EXERCISE DIRECTIONS ▸ A single number is required: how many lines in the entries hold the word "destruct".

THE RECORDS ▸
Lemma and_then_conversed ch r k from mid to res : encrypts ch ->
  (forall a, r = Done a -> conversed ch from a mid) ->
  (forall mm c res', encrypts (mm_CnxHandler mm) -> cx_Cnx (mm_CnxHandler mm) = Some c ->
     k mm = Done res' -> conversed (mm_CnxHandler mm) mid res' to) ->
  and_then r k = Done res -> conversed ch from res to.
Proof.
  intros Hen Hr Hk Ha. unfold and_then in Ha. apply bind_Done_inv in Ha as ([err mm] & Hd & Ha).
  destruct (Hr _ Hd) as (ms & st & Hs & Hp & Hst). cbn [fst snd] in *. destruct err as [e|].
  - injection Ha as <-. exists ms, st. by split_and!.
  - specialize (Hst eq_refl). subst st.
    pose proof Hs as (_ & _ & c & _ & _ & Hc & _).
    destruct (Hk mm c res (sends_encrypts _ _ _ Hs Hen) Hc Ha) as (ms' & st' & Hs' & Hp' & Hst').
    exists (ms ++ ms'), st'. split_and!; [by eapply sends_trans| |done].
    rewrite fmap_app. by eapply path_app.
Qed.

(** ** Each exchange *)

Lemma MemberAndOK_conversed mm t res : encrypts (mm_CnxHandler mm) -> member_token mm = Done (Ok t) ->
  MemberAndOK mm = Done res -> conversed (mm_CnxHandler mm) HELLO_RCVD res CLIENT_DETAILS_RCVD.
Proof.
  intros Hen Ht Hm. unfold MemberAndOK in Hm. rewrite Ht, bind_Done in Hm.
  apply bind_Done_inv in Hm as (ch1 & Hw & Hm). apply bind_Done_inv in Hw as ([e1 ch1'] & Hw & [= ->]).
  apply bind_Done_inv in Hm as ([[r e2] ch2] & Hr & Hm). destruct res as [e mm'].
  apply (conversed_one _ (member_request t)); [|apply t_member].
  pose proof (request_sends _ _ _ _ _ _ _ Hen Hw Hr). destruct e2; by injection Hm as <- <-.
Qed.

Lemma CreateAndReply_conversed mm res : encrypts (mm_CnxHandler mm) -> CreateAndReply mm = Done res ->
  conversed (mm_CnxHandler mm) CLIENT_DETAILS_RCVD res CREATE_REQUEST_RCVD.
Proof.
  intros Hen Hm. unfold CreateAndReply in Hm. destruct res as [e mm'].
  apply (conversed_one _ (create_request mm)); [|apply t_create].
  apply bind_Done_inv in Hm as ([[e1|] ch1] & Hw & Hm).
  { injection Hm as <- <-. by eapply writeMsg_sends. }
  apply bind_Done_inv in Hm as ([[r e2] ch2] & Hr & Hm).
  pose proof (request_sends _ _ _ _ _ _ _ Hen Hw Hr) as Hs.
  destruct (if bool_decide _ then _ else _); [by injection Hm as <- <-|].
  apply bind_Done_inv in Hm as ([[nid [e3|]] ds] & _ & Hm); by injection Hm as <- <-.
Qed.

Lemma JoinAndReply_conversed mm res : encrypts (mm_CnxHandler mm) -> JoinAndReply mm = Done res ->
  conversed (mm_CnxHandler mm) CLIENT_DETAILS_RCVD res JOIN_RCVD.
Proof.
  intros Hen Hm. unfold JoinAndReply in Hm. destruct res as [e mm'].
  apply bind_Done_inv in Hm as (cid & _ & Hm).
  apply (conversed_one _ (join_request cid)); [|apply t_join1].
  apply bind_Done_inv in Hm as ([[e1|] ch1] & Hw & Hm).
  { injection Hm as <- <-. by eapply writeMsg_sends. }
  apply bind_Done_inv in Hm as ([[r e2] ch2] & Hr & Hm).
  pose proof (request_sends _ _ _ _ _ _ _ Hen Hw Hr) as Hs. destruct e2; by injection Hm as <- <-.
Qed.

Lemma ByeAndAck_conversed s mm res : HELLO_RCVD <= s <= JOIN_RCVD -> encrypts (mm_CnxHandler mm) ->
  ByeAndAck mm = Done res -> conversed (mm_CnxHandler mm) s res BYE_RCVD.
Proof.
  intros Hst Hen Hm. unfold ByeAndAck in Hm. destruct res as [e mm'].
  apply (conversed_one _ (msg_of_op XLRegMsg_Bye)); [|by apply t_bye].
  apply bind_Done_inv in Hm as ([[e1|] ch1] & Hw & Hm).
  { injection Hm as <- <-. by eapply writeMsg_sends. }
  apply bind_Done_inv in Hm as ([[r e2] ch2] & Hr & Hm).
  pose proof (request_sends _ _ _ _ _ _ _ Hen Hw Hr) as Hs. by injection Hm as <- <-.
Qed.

RESULT FOR THIS TASK ▸ 9